*** Opening RECORDED DATA ***

Lemma insert_fresh s l L key d :
  hinv s l [] L -> cstring key -> d <> 0 -> cfind key l = None -> Z.of_nat (length l) + 1 < 2 ^ 30 ->
  exists r s' l' L', sqlite3HashInsert key (Z.of_nat (length key)) d s = Some (r, s') /\ hinv s' l' [] L' /\
    ((r = 0 /\ exists a, l' ≡ₚ {| ca := a; ck := key; cd := d |} :: l) \/
     (r = d /\ l' = l /\ (sqlite3Malloc bMemstat (hs_w s) sizeof_HashElem).1 = 0)).
Proof.
  intros Hi Hk Hd Hnone Hlen. unfold sqlite3HashInsert. rewrite bind_get.
  pose proof (hi_count _ _ _ _ Hi) as Hcnt. cbn [app] in Hcnt. change (if negb (htsize (hs_h s) =? 0) then _ else 0) with (bucket s key).
  rewrite (bind_some _ _ _ _ _ (find_run s l key (hi_l _ _ _ _ Hi) (hi_t _ _ _ _ Hi) Hcnt Hk)), Hnone.
  cbn [caddr]. change (0 =? 0) with true. cbn [negb]. rewrite (proj2 (Z.eqb_neq d 0)) by done.
  unfold mallocP at 1. unfold mbind at 1, prog_bind at 1.
  pose proof (malloc_spec bMemstat (hs_w s) L sizeof_HashElem (hi_w _ _ _ _ Hi)) as HM.
  destruct (sqlite3Malloc bMemstat (hs_w s) sizeof_HashElem) as [p w].
  destruct HM as [[-> HM]|(Hp & Hnew & z & Hz & HM)].
  { change (0 =? 0) with true. exists d, (with_w s w), l, L. split; [done|]. split; [by apply hinv_world|].
    right. done. }
  rewrite (proj2 (Z.eqb_neq p 0)) by done. rewrite bind_mod. unfold setCount at 1. rewrite bind_mod.
  pose proof (insert_new_state s l L p z w key d Hi Hk Hd Hnone Hlen Hp Hnew HM) as H1. cbv zeta in H1.
  cbn [with_heap with_w with_h hs_w hs_heap hs_h].
  set (c := {| ca := p; ck := key; cd := d |}) in *. set (s1 := {| hs_w := w; hs_heap := _; hs_h := _ |}) in *.
  assert (forall s2 l2 L2 h2, hinv s2 l2 [c] L2 -> l2 ≡ₚ l -> h2 = bucket s2 key ->
    exists r s' l' L', ((s ← pget;
      (if negb (ht (hs_h s) =? 0) then insertElement (Some h2) p else insertElement None p) ;; mret 0) s2)
      = Some (r, s') /\ hinv s' l' [] L' /\
    ((r = 0 /\ exists a, l' ≡ₚ {| ca := a; ck := key; cd := d |} :: l) \/
     (r = d /\ l' = l /\ (p, w).1 = 0))) as Hlink.
  { intros s2 l2 L2 h2 H2 Q ->. rewrite bind_get. destruct (link_new s2 l2 c L2 H2) as (s3 & l3 & R3 & H3 & Q3).
    cbn [c ca ck] in R3. rewrite (bind_some _ _ _ _ _ R3). exists 0, s3, l3, L2. split; [done|]. split; [done|].
    left. split; [done|]. exists p. fold c. by rewrite Q3, Q. }
  set (cond := (10 <=? _) && _). destruct cond.
  - assert (0 < u32 (u32 (count (hs_h s) + 1) * 2)) as Hpos.
    { rewrite Hcnt. rewrite (uwrap_small 32 (Z.of_nat (length l) + 1)) by (unfold is_u; lia).
      rewrite uwrap_small by (unfold is_u; lia). lia. }
    destruct (rehash_run s1 l [c] (<[p := z]> L) _ H1 Hpos) as (ok & s2 & l2 & L2 & R2 & H2 & Q2 & Hok & Hno & _).
    rewrite !bind_assoc, (bind_some _ _ _ _ _ R2). destruct ok.
    + rewrite bind_assoc, bind_get, bind_ret. apply (Hlink s2 l2 L2); [done|done|].
      specialize (Hok eq_refl). unfold bucket. destruct (hi_t _ _ _ _ H2) as [[? _]|(_ & Hsz & _)]; [done|].
      by rewrite (proj2 (Z.eqb_neq (htsize (hs_h s2)) 0)) by lia.
    + rewrite bind_ret. apply (Hlink s2 l2 L2); [done|done|]. unfold bucket. by rewrite (Hno eq_refl).
  - rewrite bind_ret. by apply (Hlink s1 l (<[p := z]> L)).
Qed.
Lemma ssorted_cons a l : ssorted (a :: l) <-> ssorted l /\ forall x, x ∈ l -> a < x.
Proof.
  split.
  - intros H. apply StronglySorted_inv in H as [H1 H2]. split; [done|]. by rewrite Forall_forall in H2.
  - intros [H1 H2]. constructor; [done|]. by apply Forall_forall.
Qed.

Lemma ssorted_app l1 l2 : ssorted (l1 ++ l2) <-> ssorted l1 /\ ssorted l2 /\ forall x y, x ∈ l1 -> y ∈ l2 -> x < y.
Proof.
  induction l1 as [|a l1 IH]; cbn [app].
  - split; [|tauto]. intros H. split; [constructor|]. split; [done|]. intros x y Hx. by apply elem_of_nil in Hx.
  - rewrite !ssorted_cons, IH. split.
    + intros ((H1 & H2 & H3) & H4). split; [split; [done|intros x Hx; apply H4, elem_of_app; by left]|].
      split; [done|]. intros x y [->|Hx]%elem_of_cons Hy; [apply H4, elem_of_app; by right|by apply H3].
    + intros ((H1 & H2) & H3 & H4). split; [split; [done|split; [done|]]|].
      * intros x y Hx Hy. apply H4; [by right|done].
      * intros x [Hx|Hx]%elem_of_app; [by apply H2|]. apply H4; [by left|done].
Qed.

Lemma merge_nil_r l : rowSetEntryMerge l [] = l.
Proof. by destruct l. Qed.

Lemma merge_cons a A b B : rowSetEntryMerge (a :: A) (b :: B) =
  if a <? b then a :: rowSetEntryMerge A (b :: B)
  else if b <? a then b :: rowSetEntryMerge (a :: A) B
  else rowSetEntryMerge A (b :: B).
Proof. done. Qed.

Lemma merge_spec A : forall B, ssorted A -> ssorted B ->
  ssorted (rowSetEntryMerge A B) /\ forall x, x ∈ rowSetEntryMerge A B <-> x ∈ A \/ x ∈ B.
Proof.
  induction A as [|a A IHA]; intros B HA HB.
  { cbn. destruct B; (split; [done|]); intros x; rewrite elem_of_nil; tauto. }
  induction B as [|b B IHB]; [rewrite merge_nil_r; split; [done|]; intros x; rewrite elem_of_nil; tauto|].
  pose proof HA as HA'. apply ssorted_cons in HA' as [HA1 HA2].
  pose proof HB as HB'. apply ssorted_cons in HB' as [HB1 HB2]. rewrite merge_cons.
  destruct (Z.ltb_spec a b) as [Hab|Hab]; [|destruct (Z.ltb_spec b a) as [Hba|Hba]].
  - destruct (IHA (b :: B) HA1 HB) as [S1 S2]. split.
    + apply ssorted_cons. split; [done|]. intros x [Hx|[->|Hx]%elem_of_cons]%S2; [by apply HA2|done|].
      specialize (HB2 x Hx). lia.
    + intros x. rewrite !elem_of_cons, S2, elem_of_cons. tauto.
  - destruct (IHB HB1) as [S1 S2]. split.
    + apply ssorted_cons. split; [done|]. intros x [[->|Hx]%elem_of_cons|Hx]%S2; [done| |by apply HB2].
      specialize (HA2 x Hx). lia.
    + intros x. rewrite elem_of_cons, S2, !elem_of_cons. tauto.
  - assert (a = b) as <- by lia. destruct (IHA (a :: B) HA1 HB) as [S1 S2]. split; [done|].
    intros x. rewrite S2, !elem_of_cons. tauto.
Qed.
Lemma tok_blob x hex t : lex_ok (LBlob x hex) -> sqlite3GetToken (spell (LBlob x hex) ++ t) = tok (LBlob x hex).
Proof.
  cbn [lex_ok spell]. intros (Hx & Hh & He). cbn [app]. rewrite <- app_assoc. cbn [app].
  assert (sqlite3GetToken (x :: 39 :: hex ++ 39 :: t) = blob_token (x :: 39 :: hex ++ 39 :: t)) as ->.
  { rewrite word_start by (destruct Hx as [-> | ->]; done). cbn [hd]. destruct Hx as [-> | ->]; done. }
  unfold blob_token. change (from (x :: 39 :: hex ++ 39 :: t) 2) with (hex ++ 39 :: t).
  rewrite scan_all by done. set (i := 2 + Z.of_nat (length hex)).
  assert (rd (x :: 39 :: hex ++ 39 :: t) i = 39) as ->.
  { change (x :: 39 :: hex ++ 39 :: t) with ((x :: 39 :: hex) ++ 39 :: t). apply rd_at. unfold i. cbn [length]. lia. }
  apply Nat.even_spec in He as [m Hm].
  assert (Z.rem i 2 = 0) as -> by (unfold i; rewrite Hm, Z.rem_mod_nonneg by lia;
    replace (2 + Z.of_nat (2 * m)) with ((Z.of_nat m + 1) * 2) by lia; apply Z_mod_mult).
  change (negb (39 =? 39) || negb (0 =? 0)) with false. cbv iota. unfold i.
  change (x :: 39 :: hex ++ 39 :: t) with ((x :: 39 :: hex) ++ 39 :: t). rewrite rd_at by (cbn [length]; lia).
  unfold tok. cbn [spell length lex_type]. rewrite length_app. cbn [length]. change (negb (39 =? 0)) with true. cbv iota. f_equal. lia.
Qed.

(** *** Numbers *)

Lemma nonid_digit c : IdChar c = false -> sqlite3Isdigit c = false.
Proof.
  intros H. apply not_true_is_false. intros Hd.
  pose proof (class_check 4 IdChar c ltac:(vm_compute; reflexivity) Hd). congruence.
Qed.

Lemma scan_none f t : f (hd0 t) = false -> scan f t = 0.
Proof. intros H. apply (scan_all f [] t); [constructor|done]. Qed.

Lemma from_plus p q i k : i = Z.of_nat (length p) -> 0 <= k -> from (p ++ q) (i + k) = from q k.
Proof.
  intros -> Hk. unfold from. rewrite Z2Nat.inj_add, Nat2Z.id by lia. rewrite drop_app_add. done.
Qed.

Lemma rd_plus p q i k : i = Z.of_nat (length p) -> 0 <= k -> rd (p ++ q) (i + k) = rd q k.
Proof. intros -> Hk. rewrite !rd_from by lia. by rewrite from_plus. Qed.
(** C36. The output of a translation fits the buffer of [len] bytes that was allocated for it, terminator included (one
    byte for UTF-8, two for UTF-16), for every text of at most SQLITE_MAX_LENGTH bytes, well formed or not: after any number of turns of the loop what was
    written fits, and the loop has ended after as many turns as there are bytes. The size of the buffer is computed as an [int]; with this bound on the text it does not overflow. *)
Theorem memTranslate_fits m enc' (Hm : bytes (m_z m)) (He : encoding (m_enc m)) (He' : encoding enc')
    (Hne : m_enc m <> enc') (Hlen : Z.of_nat (length (m_z m)) <= SQLITE_MAX_LENGTH) :
  let '(rc, m') := sqlite3VdbeMemTranslate true true m enc' in
  rc = 0 /\ m_enc m' = enc' /\
  if negb (m_enc m =? SQLITE_UTF8) && negb (enc' =? SQLITE_UTF8) then length (m_z m') = length (m_z m)
  else forall turns, Z.of_nat (length (translated turns m enc')) + (if enc' =? SQLITE_UTF8 then 1 else 2) <= translate_len m enc' /\
         ((length (m_z m) <= turns)%nat -> m_z m' = translated turns m enc').
Proof.
  assert (forall k (z : list Z), (length z <= k)%nat -> length (swap_pairs z) = length z) as Hsw.
  { induction k as [|k IH]; intros [|a [|b z]] Hz; cbn in *; try lia. rewrite IH; lia. }
  unfold sqlite3VdbeMemTranslate. destruct (negb _ && negb _) eqn:E1.
  { cbn [negb]. split; [done|]. split; [done|]. cbn [m_z]. by apply (Hsw (length (m_z m))). }
  cbn [negb]. split; [done|]. split; [done|]. cbn [m_z]. intros turns.
  destruct (translated_fits m enc' turns Hm) as [H1 H2]; [|done|].
  { apply andb_false_iff in E1. rewrite !negb_false_iff, !Z.eqb_eq in E1. destruct E1 as [E|E]; split; intros; congruence. }
  split; [done|]. intros Ht. rewrite (H2 Ht). unfold translated. destruct (Z.eqb_spec enc' SQLITE_UTF8) as [->|E2].
  - rewrite (proj2 (Z.eqb_neq (m_enc m) _)) by done. apply utf16_to_8_enough; [done|]. rewrite length_take. lia.
  - cbn [negb andb] in E1. rewrite andb_true_r in E1. apply negb_false_iff in E1. by rewrite E1.
Qed.

Lemma memTranslate_fits_witness :
  let m := {| m_enc := SQLITE_UTF8; m_z := [0xDF; 0xBF; 0xBF; 0xC1; 65]; m_term := false |} in
  Z.of_nat (length (m_z (sqlite3VdbeMemTranslate true true m SQLITE_UTF16LE).2)) + 2 <= 12.
Proof.
  intros m. pose proof (memTranslate_fits m SQLITE_UTF16LE) as H.
  destruct (sqlite3VdbeMemTranslate true true m SQLITE_UTF16LE) as [rc m']. destruct H as (_ & _ & H).
  - repeat constructor; discriminate.
  - left. reflexivity.
  - right. left. reflexivity.
  - discriminate.
  - vm_compute. discriminate.
  - cbn [snd]. destruct (H 5%nat) as [H1 H2]. rewrite H2 by (cbn; lia). exact H1.
Defined.

(** ** Counting *)

Lemma skip_utf8_char c t : utf_ok c -> is_cont (hd0 t) = false -> SQLITE_SKIP_UTF8 (WRITE_UTF8 c ++ t) = t.
Proof.
  intros Hc Ht. pose proof Hc as (H1 & _).
  assert (skip_cont t = t) as Hend by (destruct t as [|b t]; [done|]; cbn [hd skip_cont] in *; unfold is_cont in Ht; by rewrite Ht).
  assert (forall y z, 0 <= y < 64 -> skip_cont (0x80 + y :: z) = skip_cont z) as Hstep.
  { intros y z Hy. cbn [skip_cont]. destruct (cont_byte y Hy) as [Hb _]. unfold is_cont in Hb. by rewrite Hb. }
  unfold WRITE_UTF8, SQLITE_SKIP_UTF8.
  destruct (Z.ltb_spec c 0x80); [|destruct (Z.ltb_spec c 0x800); [|destruct (Z.ltb_spec c 0x10000)]];
    arith_bits; rewrite !u8_small by lia; cbn [app hd tl];
    [rewrite (proj2 (Z.leb_gt 0xc0 _)) by lia; done|rewrite (proj2 (Z.leb_le 0xc0 _)) by lia; rewrite !Hstep by lia; done..].
Qed.

Lemma charlen_text cs : Forall (fun c => utf_ok c /\ c <> 0) cs -> forall fuel pos nByte r,
  (length (utf8_text cs) <= fuel)%nat -> nByte < 0 \/ pos + Z.of_nat (length (utf8_text cs)) <= nByte ->
  charlen_loop fuel (utf8_text cs) pos nByte r = r + Z.of_nat (length cs).
Proof.
  induction 1 as [|c cs [Hc Hc0] Hcs IH]; intros fuel pos nByte r Hf Hn.
  { cbn. destruct fuel; cbn; lia. }
  assert (Forall utf_ok cs) as Hok by (eapply Forall_impl; [exact Hcs|]; by intros ? [? _]).
  unfold utf8_text in *. cbn [map concat] in *. pose proof (skip_utf8_char c (utf8_text cs) Hc (utf8_text_head cs Hok)) as HS.
  unfold utf8_text in HS. rewrite length_app in Hf, Hn.
  destruct (write_utf8_head c Hc) as (b & l & E & _).
  assert (b <> 0) as Hb.
  { clear - E Hc Hc0. destruct Hc as (Hc & _). unfold WRITE_UTF8 in E.
    destruct (Z.ltb_spec c 0x80); [|destruct (Z.ltb_spec c 0x800); [|destruct (Z.ltb_spec c 0x10000)]];
      injection E as <- _; arith_bits; rewrite u8_small; lia. }
  assert (1 <= length (WRITE_UTF8 c))%nat by (rewrite E; cbn; lia).
  destruct fuel as [|fuel]; [lia|]. cbn [charlen_loop]. rewrite HS.
  assert (hd0 (WRITE_UTF8 c ++ concat (map WRITE_UTF8 cs)) = b) as -> by by rewrite E.
  rewrite (proj2 (Z.eqb_neq b 0)) by done. cbn [negb andb].
  assert ((nByte <? 0) || (pos <? nByte) = true) as -> by lia. rewrite length_app.
  rewrite IH; [cbn [length]; lia|lia|]. lia.
Qed.

Lemma utf16_skip_text enc cs t : Forall utf_ok cs ->
  utf16_skip (length cs) enc (utf16_text enc cs ++ t) = t.
Proof.
  induction 1 as [|c cs (H1 & H2 & _) Hcs IH]; [done|]. unfold utf16_text in *. cbn [map concat length utf16_skip].
  rewrite <- (assoc_L (++)), read_write_utf16 by done. exact IH.
Qed.

(** Character counts: [sqlite3Utf8CharLen] counts the characters of a UTF-8 text without zero characters, both with
    an explicit byte count and without; and [sqlite3Utf16ByteLen] returns the number of bytes the first characters of a UTF-16
    text occupy, surrogate pairs included. *)
Theorem utf_lengths_correct cs t enc (Hcs : Forall (fun c => utf_ok c /\ c <> 0) cs) :
  sqlite3Utf8CharLen (utf8_text cs) (-1) = Z.of_nat (length cs) /\
  sqlite3Utf8CharLen (utf8_text cs) (Z.of_nat (length (utf8_text cs))) = Z.of_nat (length cs) /\
  sqlite3Utf16ByteLen enc (utf16_text enc cs ++ t) (Z.of_nat (length cs)) = Z.of_nat (length (utf16_text enc cs)).
Proof.
  split; [|split].
  - apply charlen_text; [done|lia|by left].
  - apply charlen_text; [done|lia|right; lia].
  - unfold sqlite3Utf16ByteLen. rewrite Nat2Z.id, utf16_skip_text.
    + rewrite length_app. lia.
    + eapply Forall_impl; [exact Hcs|]. by intros ? [? _].
Qed.

Lemma utf_lengths_correct_witness : sqlite3Utf8CharLen [72; 0xC3; 0xA9; 0xE2; 0x82; 0xAC] (-1) = 3.
Proof.
  apply (utf_lengths_correct [72; 0xE9; 0x20AC] [] SQLITE_UTF16LE). repeat constructor; unfold utf_ok; lia.
Defined.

*** Closing RECORDED DATA ***

§ REQUIRED WORK: Transcribe the lines from the first line of the records through the line that contains "R3 & H3 & Q3).", both included, and add nothing else.

§ EXERCISE OUTPUT:
Lemma insert_fresh s l L key d :
  hinv s l [] L -> cstring key -> d <> 0 -> cfind key l = None -> Z.of_nat (length l) + 1 < 2 ^ 30 ->
  exists r s' l' L', sqlite3HashInsert key (Z.of_nat (length key)) d s = Some (r, s') /\ hinv s' l' [] L' /\
    ((r = 0 /\ exists a, l' ≡ₚ {| ca := a; ck := key; cd := d |} :: l) \/
     (r = d /\ l' = l /\ (sqlite3Malloc bMemstat (hs_w s) sizeof_HashElem).1 = 0)).
Proof.
  intros Hi Hk Hd Hnone Hlen. unfold sqlite3HashInsert. rewrite bind_get.
  pose proof (hi_count _ _ _ _ Hi) as Hcnt. cbn [app] in Hcnt. change (if negb (htsize (hs_h s) =? 0) then _ else 0) with (bucket s key).
  rewrite (bind_some _ _ _ _ _ (find_run s l key (hi_l _ _ _ _ Hi) (hi_t _ _ _ _ Hi) Hcnt Hk)), Hnone.
  cbn [caddr]. change (0 =? 0) with true. cbn [negb]. rewrite (proj2 (Z.eqb_neq d 0)) by done.
  unfold mallocP at 1. unfold mbind at 1, prog_bind at 1.
  pose proof (malloc_spec bMemstat (hs_w s) L sizeof_HashElem (hi_w _ _ _ _ Hi)) as HM.
  destruct (sqlite3Malloc bMemstat (hs_w s) sizeof_HashElem) as [p w].
  destruct HM as [[-> HM]|(Hp & Hnew & z & Hz & HM)].
  { change (0 =? 0) with true. exists d, (with_w s w), l, L. split; [done|]. split; [by apply hinv_world|].
    right. done. }
  rewrite (proj2 (Z.eqb_neq p 0)) by done. rewrite bind_mod. unfold setCount at 1. rewrite bind_mod.
  pose proof (insert_new_state s l L p z w key d Hi Hk Hd Hnone Hlen Hp Hnew HM) as H1. cbv zeta in H1.
  cbn [with_heap with_w with_h hs_w hs_heap hs_h].
  set (c := {| ca := p; ck := key; cd := d |}) in *. set (s1 := {| hs_w := w; hs_heap := _; hs_h := _ |}) in *.
  assert (forall s2 l2 L2 h2, hinv s2 l2 [c] L2 -> l2 ≡ₚ l -> h2 = bucket s2 key ->
    exists r s' l' L', ((s ← pget;
      (if negb (ht (hs_h s) =? 0) then insertElement (Some h2) p else insertElement None p) ;; mret 0) s2)
      = Some (r, s') /\ hinv s' l' [] L' /\
    ((r = 0 /\ exists a, l' ≡ₚ {| ca := a; ck := key; cd := d |} :: l) \/
     (r = d /\ l' = l /\ (p, w).1 = 0))) as Hlink.
  { intros s2 l2 L2 h2 H2 Q ->. rewrite bind_get. destruct (link_new s2 l2 c L2 H2) as (s3 & l3 & R3 & H3 & Q3).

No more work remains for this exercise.